Media and Political Campaigns in the Age of Trump: How We Got Here

Led by Sarah Isgur Flores – Tuesdays at 4:15 PM in FDR

September 20

Campaigns versus Reporters

This study group will discuss how presidential campaigns use the media to reach voters and look at the effectiveness of each candidates' strategies. What is the role of a presidential communications team and how do they build a strategy? Which campaign's theory of the media's role in politics is right--Trump's more is more or Hillary's adversarial approach? What did we learn from the primaries and how will it affect 2020?

September 27

Debating the Debates

Last night was potentially the most important presidential debate since Kennedy v Nixon and probably the last chance for each candidate fundamentally to change how the electorate sees them. How do networks put together a debate? What are the incentives to create different criteria or add different hosts? How do candidates and moderators think about their goals and prepare for a debate? Which candidate won?

Guest Speaker:
Robin Sproul – Vice President, ABC News

October 4

The SNL Narrative

Politicians can live or die by their media narrative—whether it’s Sarah Palin’s “I can see Russian from my house” or Chris Christie’s “hostage press conference” standing behind Donald Trump. How do narratives form? Who has the most influence over what sticks? How do narratives affect the internal decisions of a campaign? How much do reporters buy into the narrative?

October 11

The Role of the Party

The majority of Republicans voted for someone other than Trump and yet the RNC is taking on a bigger role in this presidential cycle than ever before.
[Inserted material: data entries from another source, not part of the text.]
(** C10.  Every matcher call of a run is on the body a content type of
    [request.bodies] has on the side of a pass, in the context of that
    pass.  For such a body [b], the matcher calls made for its content
    type in the pass are the one call on [b] when the rule has a matcher,
    and none otherwise: nothing is asked of the matcher for a property.
    When the test on the body fails, the rule contributes no Result for
    the content type, neither for the body nor for its properties; when
    it succeeds, it contributes the Results of the body's assertions
    followed by those of the assertions of every property of the body.
    The Results and the calls of a run are the concatenation of these
    contributions, over the rules, the two passes and the content types,
    the calls of a pass starting with that of the rule body. *)
Theorem matcher_on_bodies_only (s : Side) (fr : FlatRule) (op : Operation)
    (contentType0 : string) (b : RequestBody) :
  instance_on input s contentType0 = Some b ->
  (forall fr' b' c',
     In (call_matches fr' b' c') (runRequestRules_calls input) ->
     exists s' op' contentType',
       operation_on input s' = Some op' /\
       c' = context_on input s' op' /\
       In contentType' (JsMap.keys (bodies (request input))) /\
       instance_on input s' contentType' = Some b') /\
  List.filter is_call_matches
    (content_type_calls input s fr op contentType0) =
  match matches (base fr) with
  | Some _ => [call_matches fr b (context_on input s op)]
  | None => []
  end /\
  (accepted fr b (context_on input s op) = false ->
   content_type_results input s fr op contentType0 = []) /\
  (accepted fr b (context_on input s op) = true ->
   content_type_results input s fr op contentType0 =
   map (fun ar => createRequestBodyResult ar b op (base fr))
     (body_outcomes input s (registered fr (context_on input s op))
        contentType0 b)
   ++ flat_map
        (fun kp =>
           map
             (fun ar =>
                createRequestPropertyResult ar (snd kp) b op (base fr))
             (property_outcomes input s
                (registered fr (context_on input s op)) contentType0
                (fst kp) (snd kp)))
        (JsMap.entries (properties b))) /\
  runRequestRules input =
  flat_map
    (fun fr0 => pass_results input before fr0 ++ pass_results input after fr0)
    (getRequestRules (rules input)) /\
  runRequestRules_calls input =
  flat_map
    (fun fr0 => pass_calls input before fr0 ++ pass_calls input after fr0)
    (getRequestRules (rules input)) /\
  (forall s0 fr0,
     pass_results input s0 fr0 =
     match operation_on input s0 with
     | Some op0 =>
         flat_map (content_type_results input s0 fr0 op0)
           (JsMap.keys (bodies (request input)))
     | None => []
     end) /\
  (forall s0 fr0,
     pass_calls input s0 fr0 =
     match operation_on input s0 with
     | Some op0 =>
         call_rule fr0 createRequestAssertions (context_on input s0 op0)
         :: flat_map (content_type_calls input s0 fr0 op0)
              (JsMap.keys (bodies (request input)))
     | None => []
     end) /\
  (forall s0 fr0 op0 contentType1,
     List.filter is_call_matches
       (content_type_calls input s0 fr0 op0 contentType1) =
     match instance_on input s0 contentType1, matches (base fr0) with
     | Some b0, Some _ => [call_matches fr0 b0 (context_on input s0 op0)]
     | _, _ => []
     end).
Proof.
  intros Hb. split.
  { intros fr' b' c' Hin.
    apply run_calls_cases in Hin as [(? & ? & ? & ?)|(s' & op' & Hop & Hp)];
      [done|].
    destruct Hp as (-> & ct & Hct & Hinst). by exists s', op', ct. }
  assert (Hfilter : forall s0 fr0 op0 contentType1,
    List.filter is_call_matches
      (content_type_calls input s0 fr0 op0 contentType1) =
    match instance_on input s0 contentType1, matches (base fr0) with
    | Some b0, Some _ => [call_matches fr0 b0 (context_on input s0 op0)]
    | _, _ => []
    end).
  { intros s0 fr0 op0 ct. unfold content_type_calls.
    destruct (instance_on input s0 ct) as [b0|]; [|done].
    rewrite List.filter_app. unfold matcher_calls.
    assert (List.filter is_call_matches
              (if accepted fr0 b0 (context_on input s0 op0)
               then body_call input s0 ct b0
                    :: map (property_call input s0 ct)
                         (JsMap.entries (properties b0))
               else []) = []) as ->.
    { destruct (accepted fr0 b0 (context_on input s0 op0)); [|done].
      cbn [List.filter]. rewrite filter_map_property_call.
      by destruct s0. }
    rewrite app_nil_r. by destruct (matches (base fr0)). }
  split; [by rewrite Hfilter, Hb|].
  unfold content_type_results. rewrite Hb.
  split; [by intros ->|]. split; [by intros ->|].
  split; [apply runRequestRules_eq|].
  split; [apply runRequestRules_calls_eq|]. done.
Qed.

End ResultProofs.

(** ** The executor of the specification *)

Section ExecutorProofs.
Context {T : Type}.
Variable snapshot : T -> option Change -> Json.

Lemma invoke_returns (k : Lifecycle) (d : string) (fact : Json)
    (call0 : Spec.Exc unit) :
  exists ar, Spec.invoke k d fact call0 = inr ar /\ outcome_of (k, d, call0) ar.
Proof.
  destruct call0 as [e|[]]; eexists; (split; [reflexivity|]);
    by repeat split.
Qed.

Lemma invoke_all_returns (fact : Json)
    (calls : list (Lifecycle * string * Spec.Exc unit)) :
  exists outs,
    Spec.invoke_all fact calls = inr outs /\ Forall2 outcome_of calls outs.
Proof.
  induction calls as [|[[k d] call0] calls IH].
  - exists []. split; [done | constructor].
  - destruct IH as (outs & Hrun & Hall).
    destruct (invoke_returns k d fact call0) as (ar & Hone & Har).
    exists (ar :: outs). split; [|by constructor].
    unfold Spec.invoke_all in *. cbn [Spec.mapE fst snd].
    rewrite Hone. cbn [Spec.bindE]. by rewrite Hrun.
Qed.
From the debates to the convention to the ground game, what is the role of the party? How does the party allocate resources?

Guest Speaker:
Katie Walsh – Chief of Staff, Republican National Committee, 2016

October 18

Never Trump and the 3rd Party Candidates

A record number of Americans have an unfavorable opinion of both major party candidates with over half finding neither trustworthy. What are the goals of a 3rd party candidate either in the media or on the ballot? Given how few people like partisan politics, why do they rarely catch on? With nearly identical negative poll numbers, why wasn't there a #NeverHillary movement and what does that say about the parties?

October 25

Life as a Pundit

Television and print media are filled with people eager to share their opinions, but like all reality TV its not as spontaneous as it looks. How do people with political opinions become pundits? How do television producers shape the news and establish common wisdom through pundits? What are some top tips for talking to reporters and being on TV?

November 1

The Other Media—Earned Media, Snapchat, Twitter, Facebook, and Google

In 2016, 37 percent of 18-26 year olds are getting their political news from social media and only 8 percent are reading a daily newspaper. If traditional media is no longer the gate keeper, how do campaigns reach voters? In a campaign where the candidate who controlled entire new cycles from his twitter account beat the guy who spent $82 million on tv ads, are any ads effective? Is the shortened content model of social media crystalizing positions or ending nuance in politics?

November 15

Post-Election Analysis and Looking Ahead to 2020

The 2016 election was known for breaking all the rules of campaigns up to this point. How did it end? What were we most wrong about and why? What worked? What didn’t? What predictions can we make about four years from now?